FORT INDIANTOWN GAP, Pa. – More than 450 National Guard Soldiers assigned to the 29th Infantry Division from Virginia and Maryland and Soldiers from seven other states participated in a Warfighter exercise Sept. 25-Oct. 11.
These Soldiers, and dozens more from the 28th Infantry Division in Harrisburg, Pennsylvania, the 101st Airborne Division (Air Assault) in Fort Campbell, Kentucky, and I Corps from Joint Base Lewis-McChord, Washington, joined in Warfighter 20-1 to test and evaluate the readiness of the division staff to operate as a forward-deployed command headquarters.
Also included in the training audience was the Arkansas National Guard’s 142nd Field Artillery Brigade and 77th Combat Aviation Brigade, the South Carolina National Guard’s 218th Maneuver Enhancement Brigade, the New Mexico National Guard’s 111th Sustainment Brigade and the Virginia National Guard’s 116th Infantry Brigade Combat Team.
"The 29th ID staff prepared for this important training event over the last 13 months and committed a significant amount of additional training days,” said Col. Preston Scott, the 29th ID chief of staff. "The preparations paid off as the staff increased its knowledge and improved its ability to integrate and synchronize intelligence."
The exercise was intended to validate and synchronize the decisive, shaping and sustaining operations from division down through the brigades and across all warfighting functions. The exercise focused on training and evaluating the various division staff elements and warfighting functions on command and control in a simulated, forward-deployed combat environment.
At each stage, new challenges were introduced to test the readiness of equipment and personnel.
"Warfighter is the premier command training event for a division headquarters," said Command Sgt. Maj.

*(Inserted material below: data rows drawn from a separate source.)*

Lemma X18_memory_store_pops_one_slot_witness :
  tc_step [] (empty_program []) (intrinsic_op MEMORY_STORE) [INTEGER; POINTER] = inr (tt, []) /\
  write_operator (empty_program []) false 0 (intrinsic_op MEMORY_STORE) (mkCGState [] [] [])
  = inr (tt, mkCGState (map indent ["ldr X0, [SP]"; "add SP, SP, #16"; "ldr X1, [SP]";
                                    "str X0, [X1]"]) [] []) /\
  sp_delta (map indent ["ldr X0, [SP]"; "add SP, SP, #16"; "ldr X1, [SP]";
                        "str X0, [X1]"]) = 16%Z.
Proof.
  apply (X18_memory_store_pops_one_slot [] (empty_program []) 0 (intrinsic_op MEMORY_STORE)
           POINTER INTEGER [] [] []); reflexivity.
Defined.











(** ** The default-priority depot in [download] *)

Lemma select_descriptor_mainline (version : string) (i : Identifier.t)
    (ds : list TemplateDescriptor.t) (w : world) :
  1 < length ds -> In "purdueros-mainline" (map depot_name ds) ->
  select_descriptor "kernel" version "auto" i ds w
  = (Ok (DescriptorList
           (filter (fun desc => depot_name desc =? "purdueros-mainline") ds)), w).
Proof.
  intros Hlen Hin. unfold select_descriptor.
  assert (E0 : (length ds =? 0)%nat = false) by (apply Nat.eqb_neq; lia).
  assert (E1 : (1 <? length ds)%nat = true) by (now apply Nat.ltb_lt).
  apply mem_In in Hin.
  rewrite E0, bind_when_false, E1, Hin. reflexivity.
Qed.

(** C1. For a kernel request with depot "auto" whose resolved identifier
    has several descriptors, the mainline depot among them, [download] binds
    [descriptor] to the list the comprehension of line 172 builds, not to a
    descriptor: reading [descriptor.depot] for the message of line 198 ends
    the command in an AttributeError, and nothing is downloaded. *)
Theorem download_auto_mainline_attribute_error (cfg : Config) (name version : string)
    (no_check : bool) (v : string) (i : Identifier.t) (ds : list TemplateDescriptor.t)
    (w w1 : world) :
  normalize name version = ("kernel", v) ->
  named "kernel" cfg <> [] ->
  select_version "kernel" v (named "kernel" cfg) (after w [Echo msg_fetching])
  = (Ok (i, ds), w1) ->
  1 < length ds ->
  In "purdueros-mainline" (map depot_name ds) ->
  download cfg name version "auto" no_check w = (Raise (AttributeError "list" "depot"), w1).
Proof.
  intros Hn Hne Hsel Hlen Hin.
  rewrite (download_checked _ _ _ _ _ "kernel" v); try assumption.
  - erewrite bind_ok.
    2:{ erewrite bind_ok by apply filter_depot_auto.
        erewrite bind_ok by exact Hsel. cbv beta iota.
        erewrite bind_ok by (now apply select_descriptor_mainline).
        reflexivity. }
    reflexivity.
  - rewrite String.eqb_refl, orb_true_r. reflexivity.
Qed.

Lemma download_auto_mainline_attribute_error_witness :
  normalize "kernel" "1.0.0" = ("kernel", "1.0.0")
  /\ named "kernel" (online_catalog scenario) <> []
  /\ select_version "kernel" "1.0.0" (named "kernel" (online_catalog scenario))
                    (after (fresh []) [Echo msg_fetching])
     = (Ok (Identifier.make "kernel" "1.0.0", [offer "purdueros-mainline"; offer "alt"]),
        after (fresh []) [Echo msg_fetching])
  /\ 1 < length [offer "purdueros-mainline"; offer "alt"]
  /\ In "purdueros-mainline" (map depot_name [offer "purdueros-mainline"; offer "alt"])
  /\ download (online_catalog scenario) "kernel" "1.0.0" "auto" false (fresh [])
     = (Raise (AttributeError "list" "depot"), after (fresh []) [Echo msg_fetching]).
Proof.
  assert (H1 : normalize "kernel" "1.0.0" = ("kernel", "1.0.0")) by reflexivity.
  assert (H2 : named "kernel" (online_catalog scenario) <> []) by discriminate.
  assert (Hs : select_version "kernel" "1.0.0" (named "kernel" (online_catalog scenario))
                              (after (fresh []) [Echo msg_fetching])
               = (Ok (Identifier.make "kernel" "1.0.0",
                      [offer "purdueros-mainline"; offer "alt"]),
                  after (fresh []) [Echo msg_fetching])) by reflexivity.
  assert (H3 : 1 < length [offer "purdueros-mainline"; offer "alt"]) by (simpl; lia).
  assert (H4 : In "purdueros-mainline"
                  (map depot_name [offer "purdueros-mainline"; offer "alt"]))
    by (now left).
  refine (conj H1 (conj H2 (conj Hs (conj H3 (conj H4 _))))).
  exact (download_auto_mainline_attribute_error (online_catalog scenario)
           "kernel" "1.0.0" false "1.0.0" (Identifier.make "kernel" "1.0.0")
           [offer "purdueros-mainline"; offer "alt"] (fresh [])
           (after (fresh []) [Echo msg_fetching]) H1 H2 Hs H3 H4).
Defined.

(** C2. With versions 1.0.0, 1.2.0 and 1.1.5 of the kernel and version
    "latest", [download] resolves the greatest one, 1.2.0 (lines 154-156),
    but [new] and [upgrade] take the first element of the ascending sort
    (lines 219 and 267) and resolve the least one, 1.0.0. *)
Theorem latest_of_three_versions :
  download (online_catalog three_versions) "kernel" "latest" "auto" false (fresh [])
  = (Ok tt,
     after (fresh [])
       [Echo msg_fetching;
        Echo "Resolved kernel latest to kernel 1.2.0";
        Echo "Downloading kernel 1.2.0 from purdueros-mainline using github-releases";
        Download (Identifier.make "kernel" "1.2.0") (provider "purdueros-mainline")])
  /\ new posix_isabs posix_abspath (local_catalog three_stored)
         (default "latest") "/proj" (default "auto") (fresh [])
     = (Ok tt,
        after (fresh [])
          [Debug "Resolved version latest to 1.0.0";
           Debug "Resolved depot auto to purdueros-mainline";
           Echo "Creating new project from 1.0.0 on purdueros-mainline at /proj";
           CreateProject (stored "1.0.0" "purdueros-mainline") "/proj"])
  /\ upgrade posix_isabs posix_abspath (local_catalog three_stored)
         (default "latest") "/proj" (default "auto") (fresh [])
     = (Ok tt,
        after (fresh [])
          [Debug "Resolved version latest to 1.0.0";
           Debug "Resolved depot auto to purdueros-mainline";
           Echo "Creating new project from 1.0.0 on purdueros-mainline at /proj";
           UpgradeProject (stored "1.0.0" "purdueros-mainline") "/proj"]).
Proof.
  split; [|split].
  - vm_compute. reflexivity.
  - vm_compute. reflexivity.
  - vm_compute. reflexivity.
Qed.
Lemma fold_cascade_fail_hits ds s depId d :
  depId ∈ ds ->
  JsMap.get depId (tasks s) = Some d ->
  status_of (heap s) d = Some PENDING \/ status_of (heap s) d = Some FAILED ->
  status_of (heap (fold_left cascade_fail ds s)) d = Some FAILED.
Proof.
  revert s. induction ds as [|x ds IH]; intros s Hin Hget Hst.
  - by apply elem_of_nil in Hin.
  - simpl. destruct (decide (depId = x)) as [<-|Hne].
    + apply fold_cascade_fail_keeps_failed. destruct Hst as [Hst|Hst].
      * by apply cascade_fail_hit.
      * destruct (cascade_fail_status s depId d) as [->|[? _]]; congruence.
    + apply elem_of_cons in Hin as [?|Hin]; [done|].
      apply IH; [done | by destruct (cascade_fail_frame s x) as [-> _] |].
      destruct (cascade_fail_status s x d) as [->|[_ ->]]; auto.
Qed.

Lemma fan_cascade_events i :
  i = "B" \/ i = "C" -> TaskCascadeFailed i ∈ events Scenarios.fan_root_failed.
Proof.
  intros [->| ->]; vm_compute; apply list_elem_of_In; simpl; tauto.
Qed.

Lemma fan_never_started i agent :
  i = "B" \/ i = "C" -> TaskStarted i agent ∉ events Scenarios.fan_root_failed.
Proof.
  intros [->| ->] Hin; vm_compute in Hin; apply list_elem_of_In in Hin; simpl in Hin;
    repeat (destruct Hin as [Hin|Hin]; [discriminate Hin|]); done.
Qed.

Lemma fan_untouched r ds nows :
  (r = 1%nat /\ ds = Scenarios.cascaded "B" ["D"]) \/
  (r = 2%nat /\ ds = Scenarios.cascaded "C" []) ->
  untouched r ds (Scenarios.ticks nows Scenarios.fan_root_failed).
Proof.
  intros [[-> ->]|[-> ->]]; apply untouched_ticks; try done;
    (split; [vm_compute; reflexivity|]); vm_compute;
    intros Hin; by apply elem_of_nil in Hin.
Qed.

(** C2, as amended: when a task fails and the policy grants no further
    retry, every direct dependent that the task map holds and that is
    PENDING becomes FAILED (the status enumeration has no separate
    cascade value; the cascade shows in a [task:cascade-failed] event),
    and neither the task map nor the ready queue changes; in the graph
    [A -> {B, C}], when [A] has failed beyond its retry, [B] and [C] are
    FAILED without ever having been started, and no later tick of the
    processing loop touches or queues them. *)
Theorem C2_exhausted_failure_fails_pending_direct_dependents
    (s : State) (r : ref) (result : TaskResult) (now : Z) (task : TaskInstance) :
  heap s !! r = Some task ->
  shouldRetry s task = false ->
  let s' := handleTaskFailure r result now s in
  (tasks s' = tasks s /\ queue s' = queue s /\
   forall depId d,
     depId ∈ dependents task ->
     JsMap.get depId (tasks s) = Some d ->
     status_of (heap s) d = Some PENDING ->
     status_of (heap s') d = Some FAILED) /\
  (let fan := Scenarios.fan_root_failed in
   getTaskStatus "A" fan = FAILED /\
   getTaskStatus "B" fan = FAILED /\
   getTaskStatus "C" fan = FAILED /\
   TaskCascadeFailed "B" ∈ events fan /\
   TaskCascadeFailed "C" ∈ events fan /\
   (forall agent, TaskStarted "B" agent ∉ events fan) /\
   (forall agent, TaskStarted "C" agent ∉ events fan) /\
   forall nows : list Z,
     untouched 1%nat (Scenarios.cascaded "B" ["D"]) (Scenarios.ticks nows fan) /\
     untouched 2%nat (Scenarios.cascaded "C" []) (Scenarios.ticks nows fan)).
Proof.
  intros Hr Hretry s'. split.
  - subst s'. unfold handleTaskFailure. rewrite Hr.
    change (shouldRetry (emit _ s) task) with (shouldRetry s task). rewrite Hretry.
    destruct (fold_cascade_fail_frame (dependents task)
                (emit (TaskFailed (id task) (r_error result)) s)) as [-> ->].
    split_and!; [done | done |].
    intros depId d Hin Hget Hst. apply (fold_cascade_fail_hits _ _ depId); auto.
  - intros fan.
    split; [vm_compute; reflexivity|]. split; [vm_compute; reflexivity|].
    split; [vm_compute; reflexivity|].
    split; [apply (fan_cascade_events "B"); by left|].
    split; [apply (fan_cascade_events "C"); by right|].
    split; [intros agent; apply fan_never_started; by left|].
    split; [intros agent; apply fan_never_started; by right|].
    intros nows. split.
    + apply fan_untouched; by left.
    + apply fan_untouched; by right.
Qed.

Alan Ferris, 29th Infantry Division. "It is the only place where all levels of the organization, from division down through the various brigades and battalions, can come together in a simulated conflict and execute all of their warfighting functions at the same time."
Soldiers from I Corps served as the division’s higher-headquarters for the exercise, while the 101st Airborne Division and 28th operated alongside the 29th in the simulation. That helped add to the sense of realism by providing leaders within the division the opportunity to coordinate and interact with units at various levels and locations, even across time zones, as they would in a real-world scenario.
"A warfighter exercise is the pinnacle training event for a division staff. This simulation challenges members to rapidly assess unfamiliar terrain, geopolitical conditions and a peer adversary in order to develop detailed plans to defeat our competition in large scale ground combat operations," said Scott.
The exercise was overseen by observer coach/trainers and senior mentors from the Mission Command Training Support Program from Fort Leavenworth, Kansas. They mentored and provided feedback to all staff members, from the initial planning to the after-action review.
"My biggest takeaway from this exercise has been how the Army National Guard continues to be a learning organization. We started the exercise working slowly and methodically, learning from one another, and by the end, it all culminated in mission success,” said Ferris.